In the future, scientists are determined to verify these results empirically. They are planning to complete this research in cooperation with foreign colleagues from the Netherlands - a group of scientists at the University of Nijmegen (Radboud Universiteit Nijmegen) and their collaborators from the Ioffe Physical-Technical Institute of the Russian Academy of Sciences, who are renowned experts in the field of magnetic systems. As Dmitry Yudin points out, in the course of experiments the researchers intend to confirm the possibility of managing skyrmions with the help of an external laser field.

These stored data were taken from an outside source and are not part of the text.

Lemma int_str_app (s1 s2 : string) (n1 n2 : nat) :
  s1 <> "" ->
  int_str s1 = Some n1 -> int_str s2 = Some n2 ->
  int_str (s1 ++ s2) = Some (n1 * 10 ^ String.length s2 + n2).
Proof.
  unfold int_str, NilZero.uint_of_string. intros Hne H1 H2.
  destruct s1 as [|a s1]; [congruence|].
  destruct s2 as [|b s2]; [discriminate H2|].
  change (String a s1 ++ String b s2) with (String a (s1 ++ String b s2)).
  destruct (NilEmpty.uint_of_string (String a s1)) as [d1|] eqn:E1;
    [|discriminate H1].
  destruct (NilEmpty.uint_of_string (String b s2)) as [d2|] eqn:E2;
    [|discriminate H2].
  destruct (uint_of_string_app _ _ _ _ E1 E2) as (d & Ed & Hd).
  simpl in H1, H2. injection H1 as <-. injection H2 as <-.
  change (String a (s1 ++ String b s2)) with (String a s1 ++ String b s2).
  rewrite Ed. simpl. f_equal. unfold Nat.of_uint at 1. rewrite Hd.
  rewrite of_uint_acc_digits. rewrite (uint_of_string_length _ _ E2).
  reflexivity.
Qed.

Lemma int_str_nat (n : nat) : int_str (str_nat n) = Some n.
Proof.
  unfold int_str. unfold str_nat.
  rewrite NilZero.usu by apply to_uint_nonnil.
  simpl. f_equal. apply Unsigned.of_to.
Qed.

Lemma str_nat_nonempty (n : nat) : str_nat n <> "".
Proof.
  intros H. pose proof (int_str_nat n) as E. rewrite H in E. discriminate E.
Qed.

Lemma nb_digits_succ (d : Decimal.uint) :
  Decimal.nb_digits d <= Decimal.nb_digits (Decimal.Little.succ d).
Proof. induction d; simpl; lia. Qed.

Lemma str_nat_length (n : nat) :
  String.length (str_nat n) = Decimal.nb_digits (Nat.to_uint n).
Proof.
  symmetry. apply uint_of_string_length.
  rewrite str_nat_digits. apply NilEmpty.usu.
Qed.

(** A larger number has at least as many digits. *)
Lemma str_nat_length_mono (n m : nat) :
  n <= m -> String.length (str_nat n) <= String.length (str_nat m).
Proof.
  rewrite !str_nat_length. rewrite !Unsigned.to_uint_alt, !nb_digits_rev.
  induction 1 as [|m _ IH]; [lia|].
  rewrite Unsigned.to_lu_succ.
  pose proof (nb_digits_succ (Unsigned.to_lu m)). lia.
Qed.

(** The integer that the digits of [p] followed by the digits of [n] spell. *)
Lemma request_number_app (p n : nat) :
  int_str (str_nat p ++ str_nat n)
  = Some (p * 10 ^ String.length (str_nat n) + n).
Proof.
  apply int_str_app; auto using str_nat_nonempty, int_str_nat.
Qed.

Lemma request_number_lt (p n m : nat) :
  n < m ->
  p * 10 ^ String.length (str_nat n) + n
  < p * 10 ^ String.length (str_nat m) + m.
Proof.
  intros H.
  assert (10 ^ String.length (str_nat n) <= 10 ^ String.length (str_nat m)).
  { apply Nat.pow_le_mono_r; [lia|]. apply str_nat_length_mono. lia. }
  nia.
Qed.

End DecimalStrings.

(** ** The remote stream *)

Section RemoteStream.
Import Solar.

Lemma generate_map (rs : list string) :
  generate rs = map (fun r => if decide (r = STOP_TOKEN) then "" else r) rs.
Proof.
  induction rs as [|r rs IH]; simpl; [reflexivity|]. rewrite IH.
  destruct (decide (r <> STOP_TOKEN)), (decide (r = STOP_TOKEN));
    first [reflexivity | contradiction].
Qed.

Lemma generate_length (rs : list string) :
  List.length (generate rs) = List.length rs.
Proof. rewrite generate_map. apply length_map. Qed.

Spintronics. Credit: princeton.edu
Today, such giants of the semiconductor industry as Intel and IBM have taken a keen interest in spintronics and, in particular, in the study of skyrmions. Take Intel, for instance: the company has an entire Research Unit in the city of Hillsboro (Oregon, USA) which carries out research in this field.
As Dmitry Yudin explains, research in the field of skyrmionics can be useful in both improving existing devices and creating fundamentally new platforms.

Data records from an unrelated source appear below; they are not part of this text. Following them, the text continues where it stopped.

(** * Search_AI: the asynchronous result-correlation engine

    A shallow embedding of the TypeScript sources

    - [src/app/api/isv-search/route.ts]
      ([normalizeUrl], [enrichWithSignalHire], [searchISVs]) and
    - [src/ceo-fetcher/app/api/signalhire/callback/route.ts]
      (the callback sink: [POST] and [GET]),

    together with the properties the specification states about them.

    JavaScript values are embedded as the JSON data they are at run time
    (every value the handlers touch comes out of [JSON.parse]); a faulting
    operation ([TypeError], rejected [fetch], unparsable body) is a [Throw]
    in an explicit error monad, so that [try]/[catch] can be written out. *)

From Stdlib Require Import Ascii String ZArith NArith Bool Lia.
From stdpp Require Import base option list gmap strings pretty.


#[local] Arguments String.append !_ _ / : simpl nomatch.

(* ===================================================================== *)
(** * JavaScript values and faults                                        *)
(* ===================================================================== *)

Module JS.

(** JSON-shaped run-time values.  Numbers only ever have their
    truthiness inspected by the modelled code, so an integer stands for
    a JSON number.  Objects are finite maps from property names. *)
#[warnings="-register-all"] Inductive jsval : Type :=
| JUndefined
| JNull
| JBool (b : bool)
| JNum (n : Z)
| JStr (s : string)
| JArr (items : list jsval)
| JObj (fields : gmap string jsval).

"Due to the developments in this field in the future, we can offer a different new platform: for example, calculations based on skyrmions. How would that look like? As part of our recent study, we have proven the possibility of creating a skyrmion-based majority element. This kind of system usually requires switch by majority: imagine that we have an odd number of input channels and alongside each channel a signal is being spread (for example, '0' or '1' in binary logic). All these signals converge at one point, where the signals somehow interact with each other. And there is an output channel where we observe what happened after this interaction. This way, for the majority element, the output signal will coincide with '1', if the greater part (more than half) of the incoming signals were '1', or with '0' - if it was otherwise. The design we are offering consists of three input channels. As part of a numerical simulation, it was demonstrated that if there are 2 or 3 skyrmions at the input, we get a skyrmion at the output. In a reverse situation, when initially there is zero or 1 skyrmion in the system, a skyrmion in the output channel will not be produced. And that corresponds fully with the definition of the majority element and can be used for the first experimental demonstrations of logic operations based on skyrmions," - says the scientist.
Yudin then adds that in the next 3 to 5 years we can expect an emergence of non-volatile memory devices based on skyrmions. The first empirical results obtained in this field look promising. In the future, the development of skyrmionics can lead to the creation of a new generation of processors.